■ Stored data entries ■
::::::::::

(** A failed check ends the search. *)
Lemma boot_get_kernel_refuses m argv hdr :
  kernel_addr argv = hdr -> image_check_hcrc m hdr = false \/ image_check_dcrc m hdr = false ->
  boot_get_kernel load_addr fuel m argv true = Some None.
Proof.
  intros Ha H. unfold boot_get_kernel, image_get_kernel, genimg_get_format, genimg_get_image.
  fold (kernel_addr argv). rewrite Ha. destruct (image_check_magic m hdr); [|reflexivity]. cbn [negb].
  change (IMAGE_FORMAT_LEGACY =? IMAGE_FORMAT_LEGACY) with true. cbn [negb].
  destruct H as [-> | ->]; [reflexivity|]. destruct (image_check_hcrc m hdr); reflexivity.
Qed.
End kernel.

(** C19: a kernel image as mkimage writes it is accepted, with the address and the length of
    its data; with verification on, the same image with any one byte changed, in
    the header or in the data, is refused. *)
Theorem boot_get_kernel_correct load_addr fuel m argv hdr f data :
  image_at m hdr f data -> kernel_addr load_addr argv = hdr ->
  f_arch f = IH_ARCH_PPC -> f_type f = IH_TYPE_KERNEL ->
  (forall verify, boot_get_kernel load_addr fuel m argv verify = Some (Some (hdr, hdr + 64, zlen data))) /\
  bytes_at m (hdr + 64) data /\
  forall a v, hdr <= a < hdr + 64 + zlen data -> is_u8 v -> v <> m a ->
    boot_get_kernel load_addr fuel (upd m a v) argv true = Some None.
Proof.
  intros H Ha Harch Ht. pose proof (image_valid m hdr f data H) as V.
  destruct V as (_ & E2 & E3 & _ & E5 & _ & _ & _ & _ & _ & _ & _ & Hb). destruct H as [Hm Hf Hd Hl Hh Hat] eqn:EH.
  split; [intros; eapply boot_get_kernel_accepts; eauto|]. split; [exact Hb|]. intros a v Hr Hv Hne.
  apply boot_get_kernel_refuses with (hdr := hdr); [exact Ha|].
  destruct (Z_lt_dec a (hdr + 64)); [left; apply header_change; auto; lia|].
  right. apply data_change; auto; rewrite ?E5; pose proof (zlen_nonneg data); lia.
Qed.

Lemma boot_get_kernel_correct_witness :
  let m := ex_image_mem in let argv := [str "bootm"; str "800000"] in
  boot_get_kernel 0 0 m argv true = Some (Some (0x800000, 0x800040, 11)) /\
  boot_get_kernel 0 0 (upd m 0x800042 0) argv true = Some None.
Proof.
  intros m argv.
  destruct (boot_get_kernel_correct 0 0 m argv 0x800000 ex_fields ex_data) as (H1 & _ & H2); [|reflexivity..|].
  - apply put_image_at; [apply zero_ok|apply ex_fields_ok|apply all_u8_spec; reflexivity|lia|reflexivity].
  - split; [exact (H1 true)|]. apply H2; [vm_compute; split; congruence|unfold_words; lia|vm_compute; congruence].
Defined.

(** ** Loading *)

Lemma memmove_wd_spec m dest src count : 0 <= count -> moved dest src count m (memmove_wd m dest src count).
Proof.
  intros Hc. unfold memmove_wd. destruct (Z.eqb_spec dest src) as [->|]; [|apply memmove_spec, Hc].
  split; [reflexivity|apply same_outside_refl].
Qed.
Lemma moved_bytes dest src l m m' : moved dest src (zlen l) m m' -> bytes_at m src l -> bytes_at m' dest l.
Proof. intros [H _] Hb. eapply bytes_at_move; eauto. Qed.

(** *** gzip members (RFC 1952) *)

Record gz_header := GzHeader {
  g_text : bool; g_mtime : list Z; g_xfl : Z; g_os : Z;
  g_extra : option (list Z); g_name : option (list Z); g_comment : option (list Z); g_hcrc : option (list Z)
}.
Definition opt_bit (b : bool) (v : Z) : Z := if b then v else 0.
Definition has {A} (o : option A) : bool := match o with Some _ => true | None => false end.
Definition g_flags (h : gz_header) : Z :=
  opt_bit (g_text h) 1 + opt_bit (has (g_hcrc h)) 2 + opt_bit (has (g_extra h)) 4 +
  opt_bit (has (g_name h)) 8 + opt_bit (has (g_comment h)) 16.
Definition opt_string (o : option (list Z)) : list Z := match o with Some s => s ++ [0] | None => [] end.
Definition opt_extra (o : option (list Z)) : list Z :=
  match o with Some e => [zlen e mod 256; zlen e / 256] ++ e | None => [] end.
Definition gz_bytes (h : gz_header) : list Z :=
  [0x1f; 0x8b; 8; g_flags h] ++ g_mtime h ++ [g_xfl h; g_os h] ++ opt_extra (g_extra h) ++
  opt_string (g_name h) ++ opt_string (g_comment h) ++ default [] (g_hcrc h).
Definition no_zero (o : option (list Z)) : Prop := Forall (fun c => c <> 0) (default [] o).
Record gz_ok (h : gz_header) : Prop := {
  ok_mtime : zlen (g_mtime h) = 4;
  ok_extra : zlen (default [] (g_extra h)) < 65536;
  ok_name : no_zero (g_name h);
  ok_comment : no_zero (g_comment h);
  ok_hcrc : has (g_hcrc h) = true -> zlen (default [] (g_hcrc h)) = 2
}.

::::::::::

■ WORK REQUIRED ■
Quote the data above from the line containing "forall a v, hdr" to the line containing "split; [intros; eapply", inclusive, and stop.

■ WRITTEN SOLUTION ■
  forall a v, hdr <= a < hdr + 64 + zlen data -> is_u8 v -> v <> m a ->
    boot_get_kernel load_addr fuel (upd m a v) argv true = Some None.
Proof.
  intros H Ha Harch Ht. pose proof (image_valid m hdr f data H) as V.
  destruct V as (_ & E2 & E3 & _ & E5 & _ & _ & _ & _ & _ & _ & _ & Hb). destruct H as [Hm Hf Hd Hl Hh Hat] eqn:EH.
  split; [intros; eapply boot_get_kernel_accepts; eauto|]. split; [exact Hb|]. intros a v Hr Hv Hne.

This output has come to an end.